Retype, word for word, each line between the lines holding "split; [reflexivity|]; split;" and "destruct S0 as (_ & Ca0", inclusive, and leave the rest of the data alone.

(Stored data)
□ □ □ □ □ □ □

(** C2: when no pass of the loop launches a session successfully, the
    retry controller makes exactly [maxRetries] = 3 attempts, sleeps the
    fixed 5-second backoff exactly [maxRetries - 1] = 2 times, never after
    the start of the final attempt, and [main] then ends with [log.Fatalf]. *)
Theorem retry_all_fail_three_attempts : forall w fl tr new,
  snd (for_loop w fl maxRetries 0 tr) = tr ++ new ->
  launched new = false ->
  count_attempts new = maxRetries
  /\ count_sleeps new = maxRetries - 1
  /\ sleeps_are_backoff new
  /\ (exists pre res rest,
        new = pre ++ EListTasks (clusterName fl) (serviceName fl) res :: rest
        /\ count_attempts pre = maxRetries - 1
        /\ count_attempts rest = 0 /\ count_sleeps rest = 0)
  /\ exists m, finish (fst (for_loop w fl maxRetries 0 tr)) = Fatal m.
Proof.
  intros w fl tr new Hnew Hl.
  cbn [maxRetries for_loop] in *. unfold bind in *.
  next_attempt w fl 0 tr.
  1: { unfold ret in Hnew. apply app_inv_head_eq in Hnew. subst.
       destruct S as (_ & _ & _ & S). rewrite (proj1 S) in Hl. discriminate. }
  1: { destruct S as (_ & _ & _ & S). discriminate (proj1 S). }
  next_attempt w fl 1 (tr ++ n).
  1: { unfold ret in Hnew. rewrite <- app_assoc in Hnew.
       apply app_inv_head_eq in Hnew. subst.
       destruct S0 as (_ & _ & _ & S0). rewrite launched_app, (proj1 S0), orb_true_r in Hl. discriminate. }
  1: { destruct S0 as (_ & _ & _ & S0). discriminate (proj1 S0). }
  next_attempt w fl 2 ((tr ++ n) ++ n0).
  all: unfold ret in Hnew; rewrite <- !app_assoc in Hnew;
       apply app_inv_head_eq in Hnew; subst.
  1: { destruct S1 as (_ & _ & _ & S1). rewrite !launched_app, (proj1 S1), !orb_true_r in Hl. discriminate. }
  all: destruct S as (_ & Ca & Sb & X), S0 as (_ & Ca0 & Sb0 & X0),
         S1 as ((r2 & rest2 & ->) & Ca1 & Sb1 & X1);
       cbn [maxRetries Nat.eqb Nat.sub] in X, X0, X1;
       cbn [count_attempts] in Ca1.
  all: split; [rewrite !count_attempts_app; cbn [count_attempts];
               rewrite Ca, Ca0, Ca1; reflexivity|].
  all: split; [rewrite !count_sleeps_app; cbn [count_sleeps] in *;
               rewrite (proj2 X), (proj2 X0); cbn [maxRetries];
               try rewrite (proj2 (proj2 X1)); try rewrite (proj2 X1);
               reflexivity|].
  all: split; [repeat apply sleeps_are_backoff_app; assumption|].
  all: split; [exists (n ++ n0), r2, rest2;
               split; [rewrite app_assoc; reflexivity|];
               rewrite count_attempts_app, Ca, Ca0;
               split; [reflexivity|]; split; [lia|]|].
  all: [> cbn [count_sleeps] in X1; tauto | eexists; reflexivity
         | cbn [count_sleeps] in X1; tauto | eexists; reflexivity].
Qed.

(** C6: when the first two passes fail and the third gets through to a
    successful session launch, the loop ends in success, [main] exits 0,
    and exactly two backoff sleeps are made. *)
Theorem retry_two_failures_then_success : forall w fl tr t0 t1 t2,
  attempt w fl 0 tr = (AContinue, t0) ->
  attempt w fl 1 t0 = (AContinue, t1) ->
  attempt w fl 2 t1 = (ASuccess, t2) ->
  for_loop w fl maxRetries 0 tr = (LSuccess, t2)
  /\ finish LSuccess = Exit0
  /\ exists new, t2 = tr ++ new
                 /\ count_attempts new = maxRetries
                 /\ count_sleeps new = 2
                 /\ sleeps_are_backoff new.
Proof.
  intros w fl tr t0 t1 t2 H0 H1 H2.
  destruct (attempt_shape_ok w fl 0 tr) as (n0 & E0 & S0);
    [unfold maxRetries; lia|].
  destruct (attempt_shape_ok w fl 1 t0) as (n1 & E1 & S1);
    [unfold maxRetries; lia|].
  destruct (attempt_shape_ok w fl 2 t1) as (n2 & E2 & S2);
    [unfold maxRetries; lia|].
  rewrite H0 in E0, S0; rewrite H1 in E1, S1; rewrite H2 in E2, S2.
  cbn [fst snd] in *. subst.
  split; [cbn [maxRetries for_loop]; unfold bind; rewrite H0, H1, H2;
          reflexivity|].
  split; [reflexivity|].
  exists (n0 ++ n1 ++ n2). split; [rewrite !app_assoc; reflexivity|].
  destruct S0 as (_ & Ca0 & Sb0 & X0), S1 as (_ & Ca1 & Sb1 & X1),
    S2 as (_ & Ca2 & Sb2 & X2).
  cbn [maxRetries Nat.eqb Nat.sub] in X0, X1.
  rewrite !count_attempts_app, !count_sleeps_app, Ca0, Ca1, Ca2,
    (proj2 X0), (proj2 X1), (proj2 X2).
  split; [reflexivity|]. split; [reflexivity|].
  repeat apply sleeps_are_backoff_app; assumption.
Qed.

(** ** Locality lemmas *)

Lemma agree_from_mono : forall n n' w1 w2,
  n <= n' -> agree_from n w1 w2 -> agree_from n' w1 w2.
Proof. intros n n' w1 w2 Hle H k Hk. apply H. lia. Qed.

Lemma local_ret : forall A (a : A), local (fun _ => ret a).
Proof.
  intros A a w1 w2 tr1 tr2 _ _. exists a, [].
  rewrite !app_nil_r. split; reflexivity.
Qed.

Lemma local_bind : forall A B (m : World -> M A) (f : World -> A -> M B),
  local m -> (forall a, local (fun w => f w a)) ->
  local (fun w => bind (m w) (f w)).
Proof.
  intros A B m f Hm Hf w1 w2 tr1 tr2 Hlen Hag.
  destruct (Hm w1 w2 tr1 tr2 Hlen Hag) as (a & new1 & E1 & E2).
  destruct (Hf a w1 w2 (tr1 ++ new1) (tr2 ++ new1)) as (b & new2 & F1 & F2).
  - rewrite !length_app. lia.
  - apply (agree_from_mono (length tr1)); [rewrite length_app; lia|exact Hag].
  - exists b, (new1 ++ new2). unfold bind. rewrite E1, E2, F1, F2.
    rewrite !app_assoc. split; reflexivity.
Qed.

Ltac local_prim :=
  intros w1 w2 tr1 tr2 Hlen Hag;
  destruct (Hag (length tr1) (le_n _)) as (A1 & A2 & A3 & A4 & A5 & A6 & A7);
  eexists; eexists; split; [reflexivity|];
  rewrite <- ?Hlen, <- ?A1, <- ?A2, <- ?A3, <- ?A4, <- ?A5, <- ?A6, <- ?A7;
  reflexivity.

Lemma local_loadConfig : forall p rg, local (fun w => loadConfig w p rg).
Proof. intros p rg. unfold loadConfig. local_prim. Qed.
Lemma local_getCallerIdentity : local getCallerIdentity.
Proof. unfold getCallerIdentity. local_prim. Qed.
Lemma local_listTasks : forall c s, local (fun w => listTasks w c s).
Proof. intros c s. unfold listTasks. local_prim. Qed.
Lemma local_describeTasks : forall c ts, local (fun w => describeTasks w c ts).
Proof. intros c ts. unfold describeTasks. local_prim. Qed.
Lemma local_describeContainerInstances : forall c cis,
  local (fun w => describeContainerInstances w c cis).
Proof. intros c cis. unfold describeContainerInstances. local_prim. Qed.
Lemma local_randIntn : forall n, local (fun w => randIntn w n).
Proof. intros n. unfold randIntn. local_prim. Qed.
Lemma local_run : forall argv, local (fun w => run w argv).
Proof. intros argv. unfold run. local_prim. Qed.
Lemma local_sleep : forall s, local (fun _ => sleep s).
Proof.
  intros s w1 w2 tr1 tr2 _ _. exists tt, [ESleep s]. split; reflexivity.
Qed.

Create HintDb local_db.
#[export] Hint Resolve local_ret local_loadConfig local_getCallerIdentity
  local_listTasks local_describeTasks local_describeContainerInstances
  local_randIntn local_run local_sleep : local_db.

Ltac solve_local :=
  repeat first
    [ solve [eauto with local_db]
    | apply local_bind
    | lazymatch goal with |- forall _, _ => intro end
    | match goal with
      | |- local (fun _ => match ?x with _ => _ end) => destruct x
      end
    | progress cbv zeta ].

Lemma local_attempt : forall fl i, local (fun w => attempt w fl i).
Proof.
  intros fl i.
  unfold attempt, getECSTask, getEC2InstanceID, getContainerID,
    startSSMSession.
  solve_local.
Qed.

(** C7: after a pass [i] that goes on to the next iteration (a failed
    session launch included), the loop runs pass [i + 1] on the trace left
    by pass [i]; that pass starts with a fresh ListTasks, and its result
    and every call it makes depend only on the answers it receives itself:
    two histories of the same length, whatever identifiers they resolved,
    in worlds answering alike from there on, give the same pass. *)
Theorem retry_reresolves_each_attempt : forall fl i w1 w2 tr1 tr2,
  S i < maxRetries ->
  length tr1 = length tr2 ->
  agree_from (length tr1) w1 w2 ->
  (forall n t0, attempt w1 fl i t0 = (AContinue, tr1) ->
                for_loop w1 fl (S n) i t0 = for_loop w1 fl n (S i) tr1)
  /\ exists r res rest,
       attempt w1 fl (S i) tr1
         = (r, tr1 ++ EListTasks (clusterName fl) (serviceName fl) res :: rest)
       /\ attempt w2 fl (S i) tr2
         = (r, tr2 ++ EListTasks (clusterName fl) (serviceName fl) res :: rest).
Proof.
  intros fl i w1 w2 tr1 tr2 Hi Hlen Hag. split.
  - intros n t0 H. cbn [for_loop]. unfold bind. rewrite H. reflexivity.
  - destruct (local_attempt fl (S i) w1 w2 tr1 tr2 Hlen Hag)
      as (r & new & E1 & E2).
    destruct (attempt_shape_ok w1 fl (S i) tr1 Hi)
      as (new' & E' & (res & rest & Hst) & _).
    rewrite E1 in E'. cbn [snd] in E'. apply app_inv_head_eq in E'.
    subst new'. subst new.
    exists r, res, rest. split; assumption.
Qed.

□ □ □ □ □ □ □

**ANSWER AREA**
               split; [reflexivity|]; split; [lia|]|].
  all: [> cbn [count_sleeps] in X1; tauto | eexists; reflexivity
         | cbn [count_sleeps] in X1; tauto | eexists; reflexivity].
Qed.

(** C6: when the first two passes fail and the third gets through to a
    successful session launch, the loop ends in success, [main] exits 0,
    and exactly two backoff sleeps are made. *)
Theorem retry_two_failures_then_success : forall w fl tr t0 t1 t2,
  attempt w fl 0 tr = (AContinue, t0) ->
  attempt w fl 1 t0 = (AContinue, t1) ->
  attempt w fl 2 t1 = (ASuccess, t2) ->
  for_loop w fl maxRetries 0 tr = (LSuccess, t2)
  /\ finish LSuccess = Exit0
  /\ exists new, t2 = tr ++ new
                 /\ count_attempts new = maxRetries
                 /\ count_sleeps new = 2
                 /\ sleeps_are_backoff new.
Proof.
  intros w fl tr t0 t1 t2 H0 H1 H2.
  destruct (attempt_shape_ok w fl 0 tr) as (n0 & E0 & S0);
    [unfold maxRetries; lia|].
  destruct (attempt_shape_ok w fl 1 t0) as (n1 & E1 & S1);
    [unfold maxRetries; lia|].
  destruct (attempt_shape_ok w fl 2 t1) as (n2 & E2 & S2);
    [unfold maxRetries; lia|].
  rewrite H0 in E0, S0; rewrite H1 in E1, S1; rewrite H2 in E2, S2.
  cbn [fst snd] in *. subst.
  split; [cbn [maxRetries for_loop]; unfold bind; rewrite H0, H1, H2;
          reflexivity|].
  split; [reflexivity|].
  exists (n0 ++ n1 ++ n2). split; [rewrite !app_assoc; reflexivity|].
  destruct S0 as (_ & Ca0 & Sb0 & X0), S1 as (_ & Ca1 & Sb1 & X1),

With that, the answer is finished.